Indiegogo project aims to put Wikipedia into print

20 Feb 2014

No, this is not an early April Fool’s joke. Pedia Press, a small team of developers who work on the open-source book tool for online encyclopedia Wikipedia, aim to raise US$50,000 to put the website into a print encyclopaedia.

Comprised of more than 4m unique entries in English alone, the ambitious project is aiming to bring the online encyclopedia back to its traditional paper route by printing the complete English Wikipedia in 1,000 books and display them at a public exhibition.

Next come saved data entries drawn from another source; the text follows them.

Lemma preflight_eq d m id r e sdu : sizes_ok d m sdu →
  preflight_outbound_with_sdu d m id r e sdu 500 =
  let* _ := id_check id in
  check_advertisement (worst_adv d (metadata_wire m) id r e (bool_decide (is_Some m)) sdu) 500.
Proof.
  intros Hs. pose proof (metadata_wire_nonneg _ _ _ Hs) as Hm. destruct Hs as [Hsdu Hd Hn Hmw Hsg].
  pose proof (transfer_bound_range d (metadata_wire m) e ltac:(lia) Hm) as Ht.
  pose proof (parts_bound_range d (metadata_wire m) e sdu ltac:(lia) Hm ltac:(done)) as Hp.
  unfold MAX_RESOURCE_SIZE, MAX_EFFICIENT_SIZE in *.
  unfold preflight_outbound_with_sdu. rewrite (proj2 (Z.eqb_neq _ _)) by lia.
  unfold MAX_RESOURCE_SIZE. rewrite (proj2 (Z.ltb_ge _ _)) by lia.
  replace (match m with Some n => ok_or (usize (n + 3)) RMetadataTooLarge | None => Ok 0 end)
    with (@Ok ResourceError _ (metadata_wire m)).
  2:{ destruct m as [n|]; simpl in *; [|done]. unfold usize. by rewrite Zle_imp_le_bool by (unfold USIZE_MAX, U64_MAX; lia). }
  cbn [res_bind]. unfold usize at 1 2 3. unfold MAX_EFFICIENT_SIZE at 1. rewrite (proj2 (Z.ltb_ge _ _)) by lia.
  rewrite Zle_imp_le_bool by (unfold USIZE_MAX, U64_MAX; lia). cbn [ok_or res_bind].
  fold (segments_of d (metadata_wire m)). pose proof (segments_of_range d (metadata_wire m) Hm).
  unfold MAX_SEGMENTS in *. rewrite Zle_imp_le_bool by (unfold USIZE_MAX, U64_MAX; lia). cbn [ok_or res_bind].
  rewrite (proj2 (Z.ltb_ge _ _)) by lia. fold (id_check id). destruct (id_check id); cbn [res_bind]; [|done..].
  change (Z.of_nat RANDOM_HASH_SIZE) with 4.
  rewrite Zle_imp_le_bool by (unfold USIZE_MAX, U64_MAX, MAX_EFFICIENT_SIZE; lia). cbn [ok_or res_bind].
  replace (if e then encrypted_len _ else Ok _) with (@Ok ResourceError _ (transfer_bound d (metadata_wire m) e)).
  2:{ unfold transfer_bound in *. destruct e; [|done].
      rewrite encrypted_len_ok; [done|unfold MAX_EFFICIENT_SIZE; lia|]. unfold USIZE_MAX, U64_MAX. lia. }
  cbn [res_bind]. fold (parts_bound d (metadata_wire m) e sdu). set (p := parts_bound _ _ _ _) in *.
  change (Z.of_nat HASHMAP_STRIDE) with 74. fold (worst_hashes p).
  match goal with |- res_bind (check_advertisement ?a _) _ = _ =>
    replace a with (worst_adv d (metadata_wire m) id r e (bool_decide (is_Some m)) sdu) end.
  2:{ unfold worst_adv, adv_new, with_metadata_size. fold p. cbn [transfer_size data_size num_parts resource_hash
        random_hash original_hash adv_flags hashmap metadata_size]. f_equal.
      rewrite take_ge; [done|]. unfold worst_hashes. rewrite length_replicate. change (hashmap_max_len LINK_MDU) with 74%nat. lia. }
  destruct (check_advertisement _ _) as [[]|?|]; cbn [res_bind]; [|done..].
  rewrite hmu_fits; [|done| |by apply bytes_ok_replicate|done].
  2:{ split; [apply Z.div_pos; lia|]. etrans; [apply Z.div_le_upper_bound with (q := 2 ^ 20)|]; lia. }
  done.
Qed.

Lemma preflight_sizes d m id r e sdu : 0 ≤ sdu → 0 ≤ d → (∀ n, m = Some n → 0 ≤ n) →
  preflight_outbound_with_sdu d m id r e sdu 500 = Ok () → sizes_ok d m sdu.
Proof.
  intros H1 H2 H3 Hp. unfold preflight_outbound_with_sdu in Hp.
  destruct (Z.eqb_spec sdu 0) as [|Hsdu]; [done|]. destruct (Z.ltb_spec MAX_RESOURCE_SIZE d); [done|].
  assert (0 ≤ metadata_wire m) by (destruct m as [n|]; simpl; [specialize (H3 n eq_refl)|]; lia).
  replace (match m with Some n => ok_or (usize (n + 3)) RMetadataTooLarge | None => Ok 0 end)
    with (if metadata_wire m <=? USIZE_MAX then @Ok ResourceError _ (metadata_wire m) else Err RMetadataTooLarge) in Hp.
  2:{ destruct m as [n|]; [|done]. cbn [metadata_wire]. unfold usize. by destruct (n + 3 <=? USIZE_MAX). }
  case_match; cbn [res_bind] in Hp; [|done].
  destruct (Z.ltb_spec MAX_EFFICIENT_SIZE (metadata_wire m)); [done|].
  unfold usize at 1 2 in Hp. case_match; cbn [ok_or res_bind] in Hp; [|done].
  fold (segments_of d (metadata_wire m)) in Hp. case_match; cbn [ok_or res_bind] in Hp; [|done].
  destruct (Z.ltb_spec MAX_SEGMENTS (segments_of d (metadata_wire m))); [done|].
  split; lia || done.
Qed.

(** The frame of an advertisement grows with its fields. *)
Lemma within_size a d m id r e h sdu : sizes_ok d m sdu → adv_within a d (metadata_wire m) id e sdu →
  mp_size (adv_value a) ≤ mp_size (adv_value (worst_adv d (metadata_wire m) id r e h sdu)).
Proof.
  intros Hs [[] Ht Hd Hn Hi Hg Hid Hr Hmap]. pose proof (metadata_wire_nonneg _ _ _ Hs) as Hm. destruct Hs as [? [? _] _ _ _].
  pose proof (parts_bound_range d (metadata_wire m) e sdu ltac:(lia) Hm ltac:(done)) as Hp.
  rewrite !adv_value_size. unfold worst_adv. cbn [transfer_size data_size num_parts resource_hash random_hash
    original_hash segment_index total_segments request_id hashmap]. rewrite len_worst_hashes by lia.
  unfold len in *. rewrite (proj1 aok_hash0), (proj1 aok_original0), Hid, Hr.
  rewrite !length_replicate.
  assert (bin_header (Z.of_nat (length (hashmap a))) ≤ bin_header (4 * Z.min (parts_bound d (metadata_wire m) e sdu) 74))
    by by apply bin_header_mono.
  pose proof (uint_size_mono _ _ Ht). pose proof (uint_size_mono _ _ Hd). pose proof (uint_size_mono _ _ Hn).
  pose proof (uint_size_mono _ _ Hi). pose proof (uint_size_mono _ _ Hg).
  change (Z.of_nat 4) with 4. lia.
Qed.

(** Every advertisement within the checked bounds fits a control frame. *)
Lemma preflight_sound a d m id r e sdu : 0 ≤ sdu → 0 ≤ d → (∀ n, m = Some n → 0 ≤ n) →
  preflight_outbound_with_sdu d m id r e sdu 500 = Ok () → adv_within a d (metadata_wire m) id e sdu →
  check_advertisement a 500 = Ok ().
Proof.
  intros H1 H2 H3 Hp Hw. pose proof (preflight_sizes _ _ _ _ _ _ H1 H2 H3 Hp) as Hs.
  rewrite preflight_eq in Hp by done. apply (res_bind_Ok_inv (id_check id)) in Hp as (? & _ & Hc).
  change 500 with (Z.of_nat MTU) in *.
  apply check_advertisement_inv in Hc.
  2:{ apply worst_adv_ok; [done|]. intros i ->. apply (aok_id _ (aw_ok _ _ _ _ _ _ Hw)), Hw. }
  apply check_advertisement_fits; [apply Hw|]. etrans; [|exact Hc]. apply control_frame_len_mono.
  by apply within_size.
Qed.

(** Without a request id, the sizes are the only reason to refuse. *)
Lemma preflight_exact d m r e sdu : 0 ≤ sdu → 0 ≤ d → (∀ n, m = Some n → 0 ≤ n) →
  preflight_outbound_with_sdu d m None r e sdu 500 = Ok () ↔ sizes_ok d m sdu.
Proof.
  intros H1 H2 H3. split; [by apply preflight_sizes|]. intros Hs. rewrite preflight_eq by done. cbn [id_check res_bind].
  change 500 with (Z.of_nat MTU). apply check_advertisement_fits; [by apply worst_adv_ok|].
  pose proof (metadata_wire_nonneg _ _ _ Hs) as Hm. destruct Hs as [? [? ?] _ ? ?].
  pose proof (transfer_bound_range d (metadata_wire m) e ltac:(lia) Hm) as Ht.
  pose proof (parts_bound_range d (metadata_wire m) e sdu ltac:(lia) Hm ltac:(done)) as Hp.
  unfold MAX_RESOURCE_SIZE, MAX_EFFICIENT_SIZE, MAX_SEGMENTS in *.
  etrans; [apply (control_frame_len_mono _ 431)|by vm_compute].
  rewrite adv_value_size. unfold worst_adv. cbn [transfer_size data_size num_parts resource_hash random_hash
    original_hash segment_index total_segments request_id hashmap request_id_size]. rewrite len_worst_hashes by lia.
  unfold len. rewrite !length_replicate. set (p := parts_bound _ _ _ _) in *. set (g := segments_of _ _) in *.
  pose proof (uint_size_mono (transfer_bound d (metadata_wire m) e) (2 ^ 21) ltac:(lia)) as U1.
  pose proof (uint_size_mono (d + metadata_wire m) (2 ^ 28) ltac:(lia)) as U2.
  pose proof (uint_size_mono p (2 ^ 21) ltac:(lia)) as U3. pose proof (uint_size_mono g 128 ltac:(lia)) as U4.
  pose proof (bin_header_mono (4 * Z.min p 74) 296 ltac:(lia)) as U5.
  change (uint_size (2 ^ 21)) with 5 in *. change (uint_size (2 ^ 28)) with 5 in *. change (uint_size 128) with 2 in *.
  change (bin_header 296) with 3 in *. change (bin_header (Z.of_nat 32)) with 2. change (bin_header (Z.of_nat 4)) with 2.
  lia.
Qed.
End preflight.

On its Indiegogo fundraising page, the Pedia Press team stated its intentions. “We’ll fit the complete English Wikipedia in approximately 1,000 books with 1,200 pages each. All volumes will have continuous page numbers, so the last article could as well be on page number 1,193,014.”

The team is based in Mainz, Germany, which is also the hometown of the man remembered as the inventor of the printing press and bringing the first form of mass communication to the world, Johannes Guttenberg.

If the project is to achieve its US$50,000 target, it will be displayed at Wikimania London in August 2014. The team members hope to embark on a global tour if they raise more than their initial target.

The most obvious question asked is why they would want to print the content of a website that is edited by 20m people every few seconds?

To show how often Wikipedia receives contributions, the team will also have a continuous paper print showing each and every update to articles in real-time.